On September 17th, I attended the Great Lakes African American Writers conference, GLAAWC for short (or Glossy, if you ask anyone there). This was the 5th annual conference, but my first time in attendance. Unfortunately, due to time constraints, I wasn’t able to attend every session, but I’ll discuss the ones I did attend.
I had never visited the Louis Stokes wing of the Cleveland Public Library, which was where the conference took place. It is vibrant, vast, and a beautiful setting for an event such as GLAAWC. On the lower level, a collection of local authors, publishers, and celebrities (Wayne Dawson, anyone?) were arranged outside the auditorium, where the main events took place. I paroused the tables and bought a few books, notably Stick With Your Own Kind: How to Use Highly Effective People to Achieve More and Life Better by Deante Young, and Just Like Old Times, by Chichima Cherry. The former is a self-improvement book, a gift I purchased for a friend. The latter is a book I bought for pleasure and pure indulgence (I love a good romance novel). There were several other authors present whose novels varied from hot, steamy romance, to urban fantasy to nonfiction/self-help.
The first session I attended was Grief and Writing as a Healing Modality, a panel discussion with Joy Reid, Teresa Winston, and Shavonne J Moore-Lobban. The women onstage discussed their trysts with grief (their own and others), and how they managed to transform these experiences through writing. The overall message was that the weight of grieving, a heavy and never ending process, is lessened by allowing writing to be the channel through which healing can take place.
The next session I attended was The Business of Black Books, a panel discussion attended by Mordecai Cargill (ThirdSpaceReadingRoom), Carlos Franklin (Black Stone Bookstore and Cultural Center in Ypsilanti MI) and Virginia Mixon (Center for Research and Culture in New York, NY). The three speakers were all owners of “Black bookstores”, Cargill being the newest to the business. They discussed the experience of owning such bookstores, the stigmas attached, as well as their individual reasoning for opening and managing such a space.
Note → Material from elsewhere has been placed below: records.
(** A chat has a configuration exactly if tags are stored for it. *)
Lemma has_config_stored chat_id db :
  (Database.get_random_search_status chat_id db).1
  = bool_decide (Database.get_random_tags chat_id db ≠ []).
Proof.
  unfold Database.get_random_search_status, Database.get_random_tags.
  destruct (db !! chat_id) as [cfg|]; [|done].
  destruct (Database.tags cfg); [done|].
  by repeat case_bool_decide.
Qed.

End StoreFacts.

(** ** The scheduling core *)

Section CoreFacts.
Import RandomSearchService.

Lemma force_busy (s : t) chat_id :
  Queued s chat_id ∨ Executing s chat_id →
  force_execute_group chat_id s = (false, s).
Proof.
  intros Hbusy. unfold force_execute_group.
  by rewrite bool_decide_eq_true_2.
Qed.

Lemma force_idle (s : t) chat_id :
  ¬ Queued s chat_id → ¬ Executing s chat_id →
  force_execute_group chat_id s
  = (true, with_queue (queue s ++ [chat_id]) s).
Proof.
  intros Hq He. unfold force_execute_group.
  rewrite bool_decide_eq_false_2; [done|]. by intros [|].
Qed.

(** What a tick appends to the queue was configured, not suspended and not
    queued. *)
Lemma tick_appends_due (now : Z) db (s : t) :
  ∃ added,
    queue (tick now db s) = queue s ++ added
    ∧ (∀ chat_id, chat_id ∈ added →
         Database.get_random_search_status chat_id db = (true, false)
         ∧ (chat_id ∉ suspended_groups s) ∧ (chat_id ∉ queue s)).
Proof.
  eexists. split; [reflexivity|].
  intros chat_id [Hdue _]%list_elem_of_filter.
  unfold due in Hdue.
  apply andb_prop in Hdue as [[[Hflag Hs]%andb_prop _]%andb_prop Hq].
  repeat split; by eapply bool_decide_eq_true.
Qed.

Lemma snapshot_reads_lock_keys flags (s : t) :
  dom flags = dom (locks s) →
  status_text (get_queue_status (with_lock_flags flags s))
  = status_text (get_queue_status s).
Proof.
  intros Hdom. unfold status_text, get_queue_status, with_lock_flags. cbn.
  by rewrite <- !size_dom, Hdom.
Qed.
End CoreFacts.

(** ** Digit strings *)

Section Digits.
Context `{Runtime}.

Lemma isdigit_one : isdigit (text "1") = true.
Proof. reflexivity. Qed.

Lemma int_one : int_ (text "1") = inr 1.
Proof. reflexivity. Qed.

Lemma isdigit_zero : isdigit (text "0") = true.
Proof. reflexivity. Qed.
(** A day completes whenever its base exists, the consumption and the
    morale rule evaluate and the food can be decreased. *)
Lemma day_total (choice : string) (d : nat) (l : Locals) (w : World)
    (base : Base.t) (eaten food1 : num) (delta : Z) :
  bases w !! choice = Some base ->
  daily_food_consumption (Base.population base) = Ok eaten ->
  sub (food l) eaten = Ok food1 ->
  morale_change base (survivors w) = Ok delta ->
  exists l' w', day choice d l w = Ok (l', w').
Proof.
  intros Hb Heat Hfood Hdelta.
  destruct (random_event_total w) as [event Hev].
  destruct (morale_change_inv _ _ _ Hdelta) as (avg & _ & Hd).
  destruct (add_small_total (morale l) delta ltac:(lia)) as [morale1 Hm].
  destruct (random_event_Ok _ _ _ Hev) as [_ Hin].
  destruct Hin as [He|[He|[He|[He|[He|[]]]]]]; symmetry in He.
  - destruct (randint_total 0 2 (advance w) ltac:(lia)) as (hit & Hhit & Hr).
    destruct (sub_small_total morale1 1 ltac:(lia)) as [morale2 Hm2].
    eexists _, _.
    exact (day_walker_attack choice d l w _ base eaten food1 morale1 delta
             event Hev Hb Heat Hfood Hdelta Hm hit _ morale2 He Hhit Hm2).
  - destruct (randint_total 2 6 (advance w) ltac:(lia)) as (used & Hused & Hr).
    destruct (sub_small_total morale1 2 ltac:(lia)) as [morale2 Hm2].
    eexists _, _.
    exact (day_illness_outbreak choice d l w _ base eaten food1 morale1
             delta event Hev Hb Heat Hfood Hdelta Hm used _ morale2 He
             Hused Hm2).
  - eexists _, _.
    exact (day_no_effect choice d l w _ base eaten food1 morale1 delta
             event Hev Hb Heat Hfood Hdelta Hm (or_introl He)).
  - destruct (randint_total 10 25 (advance w) ltac:(lia))
      as (found & Hfound & Hr).
    destruct (add_small_total food1 found ltac:(lia)) as [food2 Hf2].
    destruct (add_small_total morale1 2 ltac:(lia)) as [morale2 Hm2].
    eexists _, _.
    exact (day_successful_scavenging choice d l w _ base eaten food1
             morale1 delta event Hev Hb Heat Hfood Hdelta Hm found _ food2
             morale2 He Hfound Hf2 Hm2).
  - eexists _, _.
    exact (day_no_effect choice d l w _ base eaten food1 morale1 delta
             event Hev Hb Heat Hfood Hdelta Hm (or_intror He)).
Qed.

(** ** The day loop *)

Lemma bind_ext {A B : Type} (f g : A -> M B) (m : M A) (w : World) :
  (forall a w1, f a w1 = g a w1) -> (m ≫= f) w = (m ≫= g) w.
Proof.
  intros H. unfold mbind, M_bind. destruct (m w) as [[a w1]|e]; auto.
Qed.

Lemma bind_assoc {A B C : Type} (f : A -> M B) (g : B -> M C) (m : M A)
    (w : World) :
  ((m ≫= f) ≫= g) w = (m ≫= (fun a => f a ≫= g)) w.
Proof.
  unfold mbind, M_bind. destruct (m w) as [[a w1]|e]; reflexivity.
Qed.

Lemma bind_mret_r {A : Type} (m : M A) (w : World) :
  (m ≫= mret) w = m w.
Proof.
  unfold mbind, M_bind, mret, M_ret.
  destruct (m w) as [[a w1]|e]; reflexivity.
Qed.

(** The loop over [days + 1] days is the loop over [days] days followed by
    one more day. *)
Lemma day_loop_snoc (choice : string) (days start : nat) (l : Locals)
    (w : World) :
  day_loop choice start (S days) l w
  = (day_loop choice start days l ≫=
       fun l1 => day choice (start + days) l1) w.
Proof.
  revert start l w. induction days as [|days IH]; intros start l w.
  - cbn [day_loop]. rewrite bind_mret_r.
    unfold mbind at 1, M_bind at 1. cbn. rewrite Nat.add_0_r. reflexivity.
  - change (day_loop choice start (S (S days)) l w)
      with ((day choice start l ≫=
               fun l' => day_loop choice (S start) (S days) l') w).
    rewrite (bind_ext _
      (fun l' => day_loop choice (S start) days l' ≫=
                   fun l1 => day choice (S start + days) l1));
      [|intros; apply IH].
    cbn [day_loop]. rewrite bind_assoc.
    apply bind_ext. intros a w1. apply bind_ext. intros a1 w2.
    replace (start + S days)%nat with (S start + days)%nat by lia.
    reflexivity.
Qed.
In the end, Mixon and Franklin, bookstore veterans, left Cargill with advice and words of encouragement. My biggest takeaway from this session was that black bookstores, and all bookstores where texts written by marginalized folks are specifically advertised and sold, are necessary spaces.
The session following lunch was led by Denne Michele Norris, delivering the address for the Alice Dunbar Nelson Professional Keynote. Denne Michele is the editor-in-chief of Electric Literature, and is the first black, openly trans woman to lead a major literary publication. She is also the winner of the 2022 Whiting Literary Magazine Prize. Denne’s commentary was poignant and moving. She spoke eloquently on issues of race, particularly that of the treatment of race in the media. Prior to the conference, I had not heard of Denne’s work. However, after her presentation, I was already scouring her website to see where I could get my hands on some of her writing.
I met several other writers and authors, notably the poet RJ and a writer named Gloria (whose last name I didn’t catch). We each had distinct conversations about writing and its transformational properties, as well as the current state of education in Ohio as it pertains to literacy learning.
Overall, it was nice to be in a space with black writers. The tizzy of creativity in the air was wondrous--getting writers in a room together is always like that. I wish I could’ve gone to the Walter Mosley Keynote, but I’m glad I had the opportunity to experience what I did. I look forward to the 6th annual GLAAWC in 2023!